Wo keine zwingenden Tarifverträge gelten, können Arbeitgeber in Arbeitsverträge Regelungen aufnehmen, nach denen jedenfalls für übergesetzliche Urlaubsansprüche abweichende Voraussetzungen für den Verfall des Urlaubs gelten.

Handlungsempfehlung für Arbeitgeber

Wie bisher, sollten Mitarbeiter frühzeitig aufgefordert werden, ihre Urlaubswünsche in einem Urlaubsplan einzutragen, damit eine Festlegung unter Berücksichtigung der betrieblichen und persönlichen Interessen erfolgen kann.

Mitarbeiter, die sich nicht eintragen, können  aufgefordert werden, dies nachzuholen. Allein der Hinweis auf die Eintragungsmöglichkeit führt aber nach Meinung des LAG München nicht dazu, dass der Urlaub zum Jahresende verfällt. Ob diese Entscheidung Bestand hat, häng nun – nach dem o.g.

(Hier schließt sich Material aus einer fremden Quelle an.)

(** The occupancy view of a class: the vehicles inside, with the projected
    and the subscribed ones when these are asked for. *)
Definition occupancy_view (p : Parking) (with_projections with_subscriptions : bool)
    (vclass : string) : gset string :=
  default ∅ (occupancy_by_class p !! vclass)
  ∪ (if with_projections then default ∅ (projections_by_class p !! vclass) else ∅)
  ∪ (if with_subscriptions
     then from_option snd ∅ (sub_lookup (subscriptions_by_class p) vclass)
     else ∅).

(** Reserved slots of a class that no vehicle holds yet. *)
Definition unfilled_slots (p : Parking) (with_subscriptions : bool) (vclass : string) : Z :=
  if with_subscriptions then
    match sub_lookup (subscriptions_by_class p) vclass with
    | Some (num, veh) => num - Z.of_nat (size veh)
    | None => 0
    end
  else 0.

(** The remainder of every class with a capacity. *)
Definition remainders (p : Parking) (error : Z) (with_projections with_subscriptions : bool)
    : gmap string Z :=
  map_imap (λ vclass capacity,
              Some (capacity + error
                    - Z.of_nat (size (occupancy_view p with_projections with_subscriptions vclass))
                    - unfilled_slots p with_subscriptions vclass))
           (capacity_by_class p).

(** The per-class mappings that a query walks talk about the same classes. *)
Definition classes_aligned (p : Parking) (with_projections with_subscriptions : bool) : Prop :=
  dom (occupancy_by_class p) = dom (capacity_by_class p)
  ∧ (with_projections = true →
     dom (projections_by_class p) ⊆ dom (capacity_by_class p))
  ∧ (with_subscriptions = true →
     sub_entries (subscriptions_by_class p) = ∅
     ∨ dom (sub_entries (subscriptions_by_class p)) = dom (capacity_by_class p)).

(** The interval that the specification calls active: the first one of the
    list whose end is not before [step]. *)
Fixpoint first_interval_covering (step : Q) (intervals : list (Z * list (string * bool)))
    : option (list (string * bool)) :=
  match intervals with
  | [] => None
  | (end_, parkings) :: rest =>
      if Qle_bool step (inject_Z end_) then Some parkings
      else first_interval_covering step rest
  end.



(** What a step leaves alone in every parking: a parking is registered
    after the step exactly when it was before, with the same capacities. *)
Definition capacities (p : Parking) : gmap string Z * Z :=
  (capacity_by_class p, total_capacity p).

Definition capacities_kept (st st' : State) : Prop :=
  ∀ pid, capacities <$> _parking_db st' !! pid = capacities <$> _parking_db st !! pid.

(** What the reconciliation of the stops leaves alone: the vehicles and the
    set of registered parkings. *)
Definition vehicles_kept (st st' : State) : Prop :=
  _vehicles_db st' = _vehicles_db st
  ∧ dom (_parking_db st') = dom (_parking_db st).

(** What the monitoring of the vehicles leaves alone: the ending list kept
    from the previous step. *)
Definition ending_list_kept (st st' : State) : Prop :=
  _traci_ending_stop_subscriptions st' = _traci_ending_stop_subscriptions st.

(** The parking that a stop event of a vehicle is booked on: the place of
    the first stop of the last stop list in its history. *)
Definition parking_area_of (vehicles : gmap string Vehicle) (vehicle : string)
    : option string :=
  v ← vehicles !! vehicle;
  stops ← last (history v);
  stop ← head stops;
  Some (stopping_place stop).

(** The parking, if registered, that a stop event of a vehicle touches. *)
Definition touched_by (vehicles : gmap string Vehicle) (registered : gset string)
    (vehicle : string) : gset string :=
  match parking_area_of vehicles vehicle with
  | Some area => if decide (area ∈ registered) then {[area]} else ∅
  | None => ∅
  end.

(** Computations that never raise. *)
Definition total {A} (m : M A) : Prop := ∀ st, ∃ st' a, m st = (st', Ok a).

(** [R] relates every state to the state the computation reaches from it,
    whether it returns or raises. *)
Definition preserves (R : State → State → Prop) {A} (m : M A) : Prop :=
  ∀ st, R st (m st).1.

(** The call returned, and the state it reached is the old one except for
    the set object [ref] in the subscriptions of [parking]. *)
Definition touches_one_set_object (parking : string) (p : Parking) (ref : nat)
    (st : State) (result : State * Outcome bool) : Prop :=
  ∃ (b : bool) (s' : Subscriptions),
    result = (with_parking_db <[parking := with_subscriptions_by_class s' p]> st, Ok b)
    ∧ sub_entries s' = sub_entries (subscriptions_by_class p)
    ∧ (∀ r, r ≠ ref → sub_objects s' !! r = sub_objects (subscriptions_by_class p) !! r)
    ∧ (∀ c n r, sub_entries (subscriptions_by_class p) !! c = Some (n, r) → r ≠ ref →
         sub_lookup s' c = sub_lookup (subscriptions_by_class p) c).

(** * Example data *)

Definition example_options : Options :=
  mkOptions [] {["car"; "truck"]} ∅ false.

(** One parking of capacity 10 with 3 places taken, no capacity by class. *)
Definition example_plain : State :=
  __init__ example_options [XmlParkingArea (mkSumo "P1" "e1_0" 20)]
           (λ _, 10) (λ _, 3) 0.

(** A parking split by class: 8 cars, 2 trucks, two cars inside. *)
Definition example_parking : Parking :=
  mkParking (mkSumo "P1" "e1_0" 20) 10 2 [(0, 0%Q); (2, 5%Q)]
            {["car" := {["v1"; "v2"]}; "truck" := ∅]}
            {["car" := ∅; "truck" := ∅]}
            {["car" := 8; "truck" := 2]}
            no_subscriptions (mkUncertainty 0 0).
(* ===== verification/Prelude.v ===== *)
(** * A verification library for Cyntr

    Cyntr is a multi-tenant agent platform: a kernel boots modules that talk over an
    in-process message bus, and the modules enforce policy, quotas and approvals, run
    scheduled jobs and workflows, and keep a tamper-evident audit log.  This library
    models the parts that carry that logic and proves what makes them correct.

    ** Conventions

    The definitions follow the Go source under [src/], one definition per function,
    method or type, with its names (a trailing underscore or a prefix where Rocq or a
    second type of the same file needs the name).  State is passed explicitly; a method
    takes its receiver last and returns the new one.  A call that returns [(T, error)]
    is a [Result]; a panic of the caller is [None].  Maps are [gmap], sets [gset], maps
    whose iteration order matters are visited in an order given as an argument, and
    [sort.Slice], which is unstable, is any function that permutes and orders
    ([SliceSorter]).  Times and durations are nanoseconds; [int] and [int64] wrap where
    the code can overflow.  Clocks, random identifiers, replies of other systems and the
    success of database statements are arguments.  Goroutines that share state become a
    step relation over a world, cut at the code's lock sections.

    ** Files

    - Prelude (this file): results, automation, lists, the sorting interface, strings,
      64-bit integers, time.
    - Calendar, GoStr: the parts of Go's [time], [strings] and [strconv] that are used.
    - Kernel ([src/kernel]): registry, boot order, lifecycle.  The boot order respects
      every dependency or the failure is named; boot calls modules in that order and
      stops at the first failure; shutdown is its exact reverse.
    - Resource ([src/kernel/resource]): limits hold across all operations; what the
      snapshot reports.
    - Ipc ([src/kernel/ipc]): the bus under interleaving.  No request is sent on a closed
      inbox; every accepted request is in exactly one place and is eventually
      answerable, once, by its own handler's reply; closing is safe, registering again
      afterwards is not.
    - Jobs ([src/kernel/jobs]): the job queue under interleaving and crashes.  A job is
      never run twice at once, tenant and global caps hold, a pass refines the
      interleaved steps and a specification of its own, retries end; and the batch limit can
      starve runnable jobs.
    - Policy, Spending, Approval ([src/modules/policy]): the decision is the stricter of
      both evaluators and comes from a highest-priority rule; reloads never lose a
      policy; budgets; an approval is decided at most once, by an authorised source,
      before its deadline, and stays readable.
    - Quota ([src/modules/quota]): daily budgets against everything recorded, slots
      counted exactly, the rate of the token bucket.
    - Cron, Scheduler ([src/modules/scheduler]): parsed values are in range, the next run
      is the first match by the local clock, runs keep their distance, the history is the last 20.
    - Workflow ([src/modules/workflow]): runs that end are completed or failed, acyclic ones whose
      steps return end, approval steps fail closed, substitution ends or provably does not.
    - AuditLog ([src/modules/audit]): every day's database stays append-only whatever writes and
      rotations happen, and a chain that verifies as long as entries arrive unsigned; the last
      hash commits to the history; queries stay within one tenant.
    - RateLimit ([src/modules/proxy/ratelimit.go]): at most twice the rate in any interval,
      across evictions, and a bounded number of buckets.
    - Base64, Auth ([src/auth]): tokens validate exactly until they expire, credentials
      resolve only when authentic and to the permissions the roles grant, OIDC logins only
      from verified ID tokens.
    - Utf8, Regexp, Redact ([src/modules/agent/masking.go], [pii.go]): Go's decoding of runes, a matcher
      of the regular expressions used, and what masking and redaction leave of a text.
    - AgentSession, AgentStore, AgentMemory, Personality ([src/modules/agent]): sessions with their
      window and compaction, the stores behind them by the effect of each statement, personalities.
    - AgentTurn, AgentRuntime, AgentTrace, AgentGate, AgentAccess, AgentTranscript
      ([src/modules/agent/runtime.go]): a chat turn in any world that answers, and every handler.
      AgentTrace gives the effects of a turn; AgentGate shows that tools run only when policy and
      operators allow it and that slots are released; AgentTranscript that every tool call is
      answered in the transcript; AgentAccess that sessions stay in their tenant.
    - NetGuard ([src/kernel/netguard]): which addresses and redirects the guarded client follows.
    - Federation, Crew, Chunker, Pairing, Channel: peers and delegation, crews' runs, splitting of
      messages, pairing of senders, and the channel manager's routing.
    - GoText, Paths: the parts of [strings] and [path/filepath] that are used.
    - Skills ([src/modules/skill]): the registry with its versions, candidates and their approval,
      confinement of executors.  Float64, Curator, CuratorLlm ([src/modules/curator]): scores, health
      and pruning in binary64 arithmetic, against an interface the registry implements; the judge
      and the improver, whose prompt fences off what it quotes.
    - Node ([src/modules/node]): pairing codes and grants of remote nodes.
    - Sla ([src/modules/sla]): rules and violations; pruning loses nothing.
    - Config ([src/kernel/config]), Tenants ([src/tenant]): versions and migration of the
      configuration; tenants and the arguments of their containers.
    - Mcp, McpManager ([src/modules/mcp]): the protocol's messages, client, adapter and server; the
      manager keeps tenants' servers apart.
    - Eval, Trajectory ([src/modules/eval]): scoring of cases; recording, storing and compressing
      trajectories.
    - Api, ApiAgents, ApiModules, ApiRoutes, ApiAccess ([src/web/api]): the HTTP API.  A handler is what
      it asks of the bus and of the stores, one question after another, until it responds; ApiRoutes
      has the table of routes and the multiplexer; ApiAccess composes middleware, multiplexer and
      handlers: what an authenticated request has shown, and that a tenant-bound caller's requests
      about agents stay in the tenant.

    - UserModel, UserDistill ([src/modules/usermodel]): profiles, facts and activity by the effect of each
      statement; distilling passes with their consent checks, and the slots they share as a step relation.
    - Gateway ([src/modules/proxy]): the gateway with its parsers, identity, the reverse proxy's request and
      agents' keys.
    - Recall ([src/modules/recall], [src/modules/learn]): indexing of turns, search, summaries and learning.
    - ToolFiles, ToolPlan, ToolAgents, ToolShell, ToolQuery, ToolKnowledge ([src/modules/agent/tools]): files;
      plans and scripts that call other tools, gated call by call; delegation, recall, profiles and the canvas
      for the caller's tenant; shells and their backends; databases, JSON, CSV; documents.
    - Adapters, Slack, Nostr, ChatLinks ([src/modules/channel]): what each adapter checks before an agent
      hears a message and what it posts; deliveries counted once; BIP-340 signatures over any group with
      the curve's laws; Google's tokens; IRC's lines.
    - Providers ([src/modules/agent/providers], [failover.go]): how each provider puts a
      transcript to its service, which read back says what the transcript says, and reads the answer; which
      failures another provider is tried for; the tokens of subscriptions.
    - Notify ([src/modules/notify], [src/kernel/log]): routing, payloads and retries of notifications; levels of logs.
    - SkillFiles ([src/modules/skill]): the loader, signing, the marketplace with the path a download stays
      below, importers, catalogue and watcher.
    - ToolWeb, ToolReach, ToolVendors ([src/modules/agent/tools]): the guarded fetch, its pages and the
      tools declared in YAML; browsers, cloud accounts and PDFs; the APIs of GitHub, Jira, search, pictures
      and speech, and who is sent the credentials.
    - Tui, Batch ([src/cmd/cyntr]): the terminal's state machine with its stream of events; the trajectories'
      batch runner.
    - Live ([src/web], [src/cmd/cyntr/main.go]): the activity stream, the canvas's WebSocket, and what the node mounts.
    - Host ([src/modules/agent], [src/cmd/cyntr]): context files of an agent and schema migrations; the
      import from another platform; backup and restore.

    ** Fuel

    [Kernel.topoSort] runs with one round more than there are modules and is proved never
    to run out.  [Cron.steps] runs with 256 rounds, proved enough for every field.
    [Cron.Next] makes the code's own 525,960 rounds.  [Workflow.executeWorkflow] takes a
    fuel for the steps of the run and one for nesting; a rank along the step graph gives
    enough of the first.  [Workflow.substituteVar] loops for ever on some inputs, which
    the theorem about it says.  A turn's poll for an approval runs 150 rounds, the code's five
    minutes of two seconds; its attempts at a provider 4 and its rounds with the model [MaxTurns], the
    code's own bounds; [NetGuard.fetch] 11, the client's ten redirects.  Loops over a text
    ([Chunker.chunk_loop], replacements, [range], [ToolReach.drop_blocks], [ToolReach.shown]) run with its
    length, each round taking at least a byte.  [ToolWeb.follow] runs 11 rounds, the client's ten redirects.
    [Batch.drive] follows the list of what each pass of the queue did.

    ** Not modelled

    Files, YAML decoding, SQL parsing, logging, the transports of the Model Context Protocol, the dashboard:
    input and output, or third-party code; where modelled code depends on them they are arguments.  The
    command line ([src/cmd/cyntr]: main's wiring apart from what Live mounts, init, doctor, onboarding, docs, the
    chat and evaluation commands) parses flags and prints.  The news pack ([src/packs/loomfeed]) and tracing
    ([src/modules/observability]) drive services over HTTP and no part of the core calls them.  OpenID discovery,
    starting and stopping of the chat adapters' servers, and the tickers that only call a modelled
    operation again. *)
From stdpp Require Export gmap strings list pretty sorting.
From Stdlib Require Export ZArith Lia Ascii.

#[export] Set Default Goal Selector "!".

Declare Scope go_scope.
Delimit Scope go_scope with go.

(** ** Errors and results

    A Go [error] is its rendered text; a call that returns [(T, error)] is a
    [Result T]. *)
Abbreviation error := string (only parsing).

Inductive Result (A : Type) : Type :=
  | Ok (a : A)
  | Err (e : error).
Arguments Ok {_} _.
Arguments Err {_} _.

#[export] Instance Result_eq_dec {A} `{EqDecision A} : EqDecision (Result A).
Proof. solve_decision. Defined.

Definition is_Ok {A} (r : Result A) : bool :=
  match r with Ok _ => true | Err _ => false end.

Definition rbind {A B} (r : Result A) (k : A -> Result B) : Result B :=
  match r with Ok a => k a | Err e => Err e end.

Vorlagebeschluss des BAG von den Richtern des Europäischen Gerichtshofes ab.

Zur Begrenzung des Kostenrisikos für Abgeltungsansprüche können Arbeitgeber in Arbeitsverträgen jedenfalls differenzierende Regelungen für übergesetzlichen Urlaub aufnehmen.

Zwangsbeurlaubung zur Vermeidung von Schadenersatzansprüchen?

Im Fall einer bevorstehenden Vertragsbeendigung kann der Arbeitgeber Mitarbeiter regelmäßig unter Anrechnung auf offene Urlaubsansprüche von der Arbeitsleistung freistellen

Achtung: Eine bloße – auch wiederholte – Aufforderung, Urlaub zu beantragen, genügt möglicherweise nicht.

Geht das auch im laufenden Arbeitsverhältnis?

Die offene Rechtsfrage (s.o.) legt die Notwendigkeit solcher Zwangsbeurlaubung – jedenfalls im Hinblick auf den gesetzlichen Mindesturlaub – ggf. nahe. Wenn ein Mitarbeiter – trotz Hinweis auf den anzumeldenden Urlaub- keinen Urlaubsantrag stellt, sollte der Arbeitgeber ihn von sich aus zur Abgeltung des gesetzlichen Mindesturlaubs freistellen.

Nicht ausgeschlossen ist die Verwirkung eines Teilurlaubs, wenn ein Mitarbeiter trotz Beurlaubung zur Arbeit erscheint.

Achtung: Eine rückwirkende „Umwidmung“ arbeitsfreier Tag als Urlaubstage ist grundsätzlich nicht möglich. Urlaub ist nur bezahlte Freizeit, die als solche gewährt wurde und nicht auf Feiertage oder Tage mit nachgewiesener Arbeitsunfähigkeit fällt.

Welche Möglichkeiten haben Arbeitnehmer?

Urlaubsabgeltungsansprüche können beim Arbeitsgericht eingeklagt werden. Möglicherweise sind aber dabei – insbesondere für übergesetzlichen Urlaub – vertragliche oder tarifvertragliche Ausschlussfristen zu beachten.

Wer keinen Rechtsschutz für die Anwaltskosten hat, muss dieses allerdings – auch wenn er den Prozeß gewinnt – selbst tragen. Rechtzeitige Urlaubsanträge sind da allemal billiger.